If it be said that the difference between determining whether an assertion can constitute an enforcible demand and determining whether an assertion is legally meritorious is merely a difference of degree, it is sufficient to answer that, as so often pointed out by Mr. Justice Holme's, most distinctions in the law are distinctions of degree. The difference here is at least as well marked as that appearing in the rule applicable to motions for summary judgment, viz., that the court is not to try an issue but merely to determine whether or not there is an issue to try.

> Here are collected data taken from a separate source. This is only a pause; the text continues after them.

(* ===== verification/ControlExamples.v ===== *)
(** * Runs of the control plane

    A small cluster: the witnesses of the control-plane theorems, and the runs
    that show what happens when a proposal is abandoned. *)

From S2P Require Import Prelude GoText Sha256 ControlState ControlFacts ControlSafety Coordinator CoordinatorSafety.

Open Scope string_scope.
Open Scope list_scope.
Open Scope Z_scope.

(** ** A machine under its first leader *)

Definition node_a : string := "node-a".
Definition node_b : string := "node-b".

Definition made (r : result error StateMachine) : StateMachine :=
  match r with
  | Ok m => m
  | Err _ => {| m_state := zero_state; m_committed := zero_state; m_fences := ∅; m_committedFences := ∅;
                m_nonces := ∅; m_proposals := ∅ |}
  end.

Definition fresh : StateMachine := made (NewStateMachine "cluster" 1000).

Definition sample (revision : Z) (nonce : string) : Proposal :=
  {| p_LeaderID := node_a; p_ExpectedEpoch := 1; p_ExpectedRevision := revision; p_Version := "v1";
     p_Payload := "{}"; p_Digest := ""; p_Nonce := nonce |}.

Definition led : StateMachine := run fresh [(2000, OpLead 1 node_a)].

Definition some_commit (r : result error Commit) : Commit :=
  match r with
  | Ok c => c
  | Err _ => {| c_State := zero_state;
                c_Fence := {| f_ClusterID := ""; f_LeaderID := ""; f_Epoch := 0; f_Revision := 0;
                              f_Digest := ""; f_Nonce := "" |} |}
  end.

(** The commit of the first proposal, made at the given instant. *)
Definition first_commit (now : Time) : Commit := some_commit (snd (Propose led now (sample 0 "n1"))).

(** Propose, install, freeze, resume, change the leader. *)
Definition history : list (Time * Op) :=
  [(2000, OpLead 1 node_a); (3000, OpPropose (sample 0 "n1")); (3500, OpInstall (first_commit 3000))].

Definition takeover : list (Time * Op) :=
  [(4000, OpFreeze "maintenance"); (4500, OpResume (c_Fence (first_commit 3000))); (5000, OpLead 2 node_b)].

Lemma fresh_made : NewStateMachine "cluster" 1000 = Ok fresh.
Proof. vm_compute. reflexivity. Qed.

Lemma fresh_coherent : coherent fresh.
Proof. exact (new_coherent _ _ _ fresh_made). Qed.

Lemma first_commit_typed now : typed_state (c_State (first_commit now)).
Proof.
  split; [split; vm_compute; congruence|split; vm_compute; congruence|split; vm_compute; congruence|].
  assert (E : map_to_list (s_NonceLedger (c_State (first_commit now))) = [("n1", 1)]) by (vm_compute; reflexivity).
  rewrite E. repeat constructor. simpl. lia.
Qed.

Lemma history_typed : Forall (fun e => typed_op (snd e)) (history ++ takeover).
Proof.
  apply Forall_app. split.
  - apply Forall_cons_2; [split; [lia|reflexivity]|]. apply Forall_cons_2; [exact I|].
    apply Forall_cons_2; [exact (first_commit_typed 3000)|apply Forall_nil_2].
  - apply Forall_cons_2; [exact I|]. apply Forall_cons_2; [exact I|].
    apply Forall_cons_2; [split; [lia|reflexivity]|apply Forall_nil_2].
Qed.

Lemma history_disciplined : disciplined_run fresh (history ++ takeover) = true.
Proof. vm_compute. reflexivity. Qed.

Lemma led_coherent : coherent led.
Proof.
  apply (coherent_run [(2000, OpLead 1 node_a)] fresh); [apply fresh_coherent| |vm_compute; reflexivity].
  apply Forall_cons; split; [split; vm_compute; congruence|apply Forall_nil_2].
Qed.

(** ** Witnesses *)


Lemma takeover_typed : Forall (fun e => typed_op (snd e)) takeover.
Proof. exact (proj2 (proj1 (Forall_app _ _ _) history_typed)). Qed.

Lemma history_aligned : aligned (run fresh history).
Proof. exact (aligned_run history fresh (ch_aligned _ fresh_coherent) (proj1 (proj1 (Forall_app _ _ _) history_typed))). Qed.

Lemma former_epochs_fenced_witness :
  ValidateFence (run fresh history) (c_Fence (first_commit 3000)) = None
  /\ ValidateFence (run (run fresh history) takeover) (c_Fence (first_commit 3000)) = Some (Fails ErrStaleFence).
Proof.
  split; [vm_compute; reflexivity|].
  assert (H1 : s_Term (Snapshot (run (run fresh history) takeover)) <> s_Term (Snapshot (run fresh history)))
    by (vm_compute; congruence).
  assert (H2 : f_Epoch (c_Fence (first_commit 3000)) <= s_Epoch (Snapshot (run fresh history)))
    by (vm_compute; congruence).
  exact (proj1 (former_epochs_fenced (run fresh history) takeover (c_Fence (first_commit 3000)) (first_commit 3000)
                  history_aligned takeover_typed (or_introl H1) H2 H2)).
Defined.


Lemma one_nonce_per_revision_witness :
  exists n, s_NonceLedger (Snapshot (run fresh (history ++ takeover))) !! n = Some 1.
Proof.
  destruct (one_nonce_per_revision "cluster" 1000 fresh (history ++ takeover) fresh_made history_typed history_disciplined)
    as [H _].
  apply (proj1 (H 1)). split; [reflexivity|vm_compute; congruence].
Defined.

Lemma proposal_commits_witness :
  exists m2, InstallCommit (fst (Propose led 3000 (sample 0 "n1"))) (first_commit 3000) = (m2, None)
             /\ ValidateFence m2 (c_Fence (first_commit 3000)) = None.
Proof.
  assert (Hmax : s_Revision (m_state led) + 1 < two64 - 1) by (vm_compute; reflexivity).
  assert (Hp : Propose led 3000 (sample 0 "n1") = (fst (Propose led 3000 (sample 0 "n1")), Ok (first_commit 3000)))
    by (vm_compute; reflexivity).
  destruct (proposal_commits led 3000 (sample 0 "n1") _ _ led_coherent Hmax Hp) as (_ & _ & m2 & H1 & _ & _ & H2 & _).
  exists m2. split; [exact H1|exact H2].
Defined.

Lemma thaw_needs_authority_witness :
  s_WriteFrozen (Snapshot fresh) = true /\ exists e, Propose fresh 5 (sample 0 "n1") = (fresh, Err e).
Proof.
  assert (Hf : s_WriteFrozen (Snapshot fresh) = true) by (vm_compute; reflexivity).
  split; [exact Hf|].
  exact (proj1 (thaw_needs_authority fresh 0 (OpFreeze "maintenance") (ch_aligned _ fresh_coherent) Hf)
           (sample 0 "n1") 5).
Defined.

(** ** Stores that remember what they accepted *)

Fixpoint last_proposed (h : list Event) : option State :=
  match h with
  | [] => None
  | EvPropose c None :: _ => Some (c_State c)
  | _ :: h => last_proposed h
  end.

Fixpoint last_appended (h : list Event) : option State :=
  match h with
  | [] => None
  | EvAppend c None :: _ => Some (c_State c)
  | _ :: h => last_appended h
  end.

Definition proposals_so_far (h : list Event) : nat :=
  length (List.filter (fun e => match e with EvPropose _ _ => true | _ => false end) h).

Definition held (s : option State) : result error State :=
  match s with Some s => Ok s | None => Err (Fails ErrStateNotFound) end.

(** Consensus refuses the proposals numbered in [down] and revisions that do
    not follow the last one. *)
Definition sim (down : list nat) : Env :=
  {| e_ctx := fun _ => None;
     e_now := fun h => 10000 + Z.of_nat (length h);
     e_ops := fun _ => [];
     e_propose := fun h c =>
       if existsb (Nat.eqb (proposals_so_far h)) down then Some (Foreign "timeout")
       else match last_proposed h with
            | Some s => if s_Revision (c_State c) =? s_Revision s + 1 then None else Some (Fails ErrStaleRevision)
            | None => None
            end;
     e_current := fun h _ => held (last_proposed h);
     e_append := fun _ _ => None;
     e_load := fun h _ => held (last_appended h);
     e_checkpoint := None |}.

Definition answer {A} (x : A * World) : A := fst x.

Definition after (env : Env) (calls : list Call) : World := performed env led calls.

Definition commit_of (x : (option Commit * option error) * World) : Commit :=
  match fst (fst x) with Some c => c | None => some_commit (Err (Fails ErrInvalidCommit)) end.

(** One proposal in a healthy simulation, its commit and the history. *)
Definition once : World := after (sim []) [CallPropose (sample 0 "n1")].

Definition done_commit : Commit := commit_of (ProposeAndApply (sim []) (sample 0 "n1") (after (sim []) [])).

Lemma consensus_before_durable_witness :
  exists c', EvPropose c' None ∈ drop 3 (w_hist once) /\ commitsEquivalent c' done_commit = true.
Proof.
  assert (H : w_hist (performed (sim []) led [CallPropose (sample 0 "n1")])
              = take 2 (w_hist once) ++ EvAppend done_commit None :: drop 3 (w_hist once))
    by (vm_compute; reflexivity).
  exact (consensus_before_durable (sim []) led [CallPropose (sample 0 "n1")] _ _ _ _ H).
Defined.

Lemma nil_means_persisted_witness :
  persisted (w_hist (snd (Apply (sim []) done_commit once))) done_commit.
Proof.
  assert (H : Apply (sim []) done_commit once = (None, snd (Apply (sim []) done_commit once)))
    by (vm_compute; reflexivity).
  exact (proj1 (nil_means_persisted (sim []) led [CallPropose (sample 0 "n1")]) done_commit _ H).
Defined.

(** Consensus is down for the second proposal. *)
Definition refusal : (option Commit * option error) * World := ProposeAndApply (sim [1%nat]) (sample 1 "n2")
  (after (sim [1%nat]) [CallPropose (sample 0 "n1")]).

Lemma persistence_failure_freezes_witness : frozen (snd refusal).
Proof.
  assert (H : ProposeAndApply (sim [1%nat]) (sample 1 "n2") (after (sim [1%nat]) [CallPropose (sample 0 "n1")])
              = ((fst (fst refusal), Some (Persistence "consensus" (Foreign "timeout"))), snd refusal))
    by (vm_compute; reflexivity).
  exact (proj1 (proj2 (persistence_failure_freezes (sim [1%nat]) _ "consensus" (Foreign "timeout"))) _ _ _ H).
Defined.

(** Stores that accept everything and a baseline at revision zero. *)
Definition accepting : Env :=
  {| e_ctx := fun _ => None; e_now := fun _ => 10000; e_ops := fun _ => []; e_propose := fun _ _ => None;
     e_current := fun _ _ => Err (Fails ErrStateNotFound); e_append := fun _ _ => None;
     e_load := fun _ _ => Err (Fails ErrStateNotFound); e_checkpoint := None |}.

Lemma healthy_proposal_commits_witness :
  exists c w', ProposeAndApply accepting (sample 0 "n1") (world led ∅ ∅ ∅ []) = ((Some c, None), w')
               /\ s_Revision (Snapshot (machine_of w')) = 1.
Proof.
  assert (Hmax : s_Revision (m_state led) + 1 < two64 - 1) by (vm_compute; reflexivity).
  assert (Hf : propose_fields (sample 0 "n1") = None) by (vm_compute; reflexivity).
  assert (Hc : propose_cas led (sample 0 "n1") = None) by (vm_compute; reflexivity).
  assert (Hh : healthy accepting (s_Epoch (m_state led)) (s_Revision (m_state led) + 1)) by (split; reflexivity).
  assert (Hn : no_nonce ∅ (p_Nonce (sample 0 "n1"))).
  { intros k c H. rewrite lookup_empty in H. discriminate H. }
  destruct (healthy_proposal_commits accepting led ∅ ∅ ∅ [] (sample 0 "n1") led_coherent Hmax Hf Hc Hh Hn Hn Hn)
    as (c & w' & H1 & _ & H2 & _).
  exists c, w'. split; [exact H1|exact H2].
Defined.

(** ** Abandoned proposals *)

(** A leadership change makes the tentative state of a machine that is not
    frozen its committed state, although no commit was installed. *)
Example tentative_promoted :
  let m := run led [(3000, OpPropose (sample 0 "n1")); (4000, OpLead 2 node_b)] in
  s_Revision (Snapshot (run led [(3000, OpPropose (sample 0 "n1"))])) = 0
  /\ s_Revision (Snapshot m) = 1 /\ d_Payload (s_Desired (Snapshot m)) = "{}".
Proof. vm_compute. split_and!; reflexivity. Qed.

(** After the refused proposal the token of revision 1 still resumes the
    writes: the proposal was not retried, the machine is no longer frozen, and
    the revision that it reports is not the baseline that it expects. *)
Definition token1 : FenceToken := c_Fence done_commit.
Definition resumed := Coordinator_ResumeWrites (sim [1%nat]) token1 (snd refusal).

Example resumed_before_retry :
  fst resumed = None /\ s_WriteFrozen (Snapshot (machine_of (snd resumed))) = false
  /\ s_Revision (Snapshot (machine_of (snd resumed))) = 1
  /\ snd (fst (ProposeAndApply (sim [1%nat]) (sample 1 "n3") (snd resumed))) = Some (Fails ErrStaleRevision).
Proof. vm_compute. split_and!; reflexivity. Qed.

(** A proposal on top of the abandoned one is refused by consensus; once the
    abandoned one is retried, its nonce keeps the ledger longer than the
    revision, and the machine refuses every commit that it proposes. *)
Definition overtaken := ProposeAndApply (sim [1%nat]) (sample 2 "n3") (snd resumed).
Definition retried := Apply (sim [1%nat]) (commit_of refusal) (snd overtaken).
Definition resumed_again := Coordinator_ResumeWrites (sim [1%nat]) (c_Fence (commit_of refusal)) (snd retried).

Example stray_nonce_blocks_commits :
  fst retried = None /\ fst resumed_again = None
  /\ s_WriteFrozen (Snapshot (machine_of (snd resumed_again))) = false
  /\ snd (fst (ProposeAndApply (sim [1%nat]) (sample 2 "n4") (snd resumed_again))) = Some (Fails ErrInvalidCommit).
Proof. vm_compute. split_and!; reflexivity. Qed.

Under these principles I proceed to a consideration of the notices which defendant has received other than the one from the so-called fiduciary,” leaving that one for separate consideration later on. As to those I think it plain that they do not constitute “ claims ” within the meaning of section 51-a. There is not in any of them any suggestion that any one other than defendant’s depositor is *191entitled to the money deposited. They, therefore, do not show a claimant other than the plaintiff in this action. They do not make it appear — using the precise language of section 51-a — that “ a person not a party to the action has made claim against the defendant for the said sum of money.” They show, to be sure, conflicting assertions as to what individuals are authorized to act on behalf of defendant’s depositor and make demands on its behalf, but that presents no more than a question of agency-such as defendant is called upon to decide every time .a check of a corporate depositor is presented to it. The fact that the question of agency here may be complex rather than simple, and may involve the determination and application of foreign law, does not convert the case into one of two claimants.

Upon the trial plaintiff of course will have to prove its allegation that it is defendant’s depositor, precisely as every plaintiff must prove his title if put to his proof, and defendant no doubt is entirely justified in here demanding such proof, but I think it never before has been asserted that a dispute as to what individuals are authorized to act for a corporation presents a case for interpleader when a debt due that corporation is sought to be recovered. The situation here is totally different from the cases cited by defendant in which a question was presented as to whether title to the debt or fund sued for was in one executor or another, or in one public official or his successor, or in one corporation or another.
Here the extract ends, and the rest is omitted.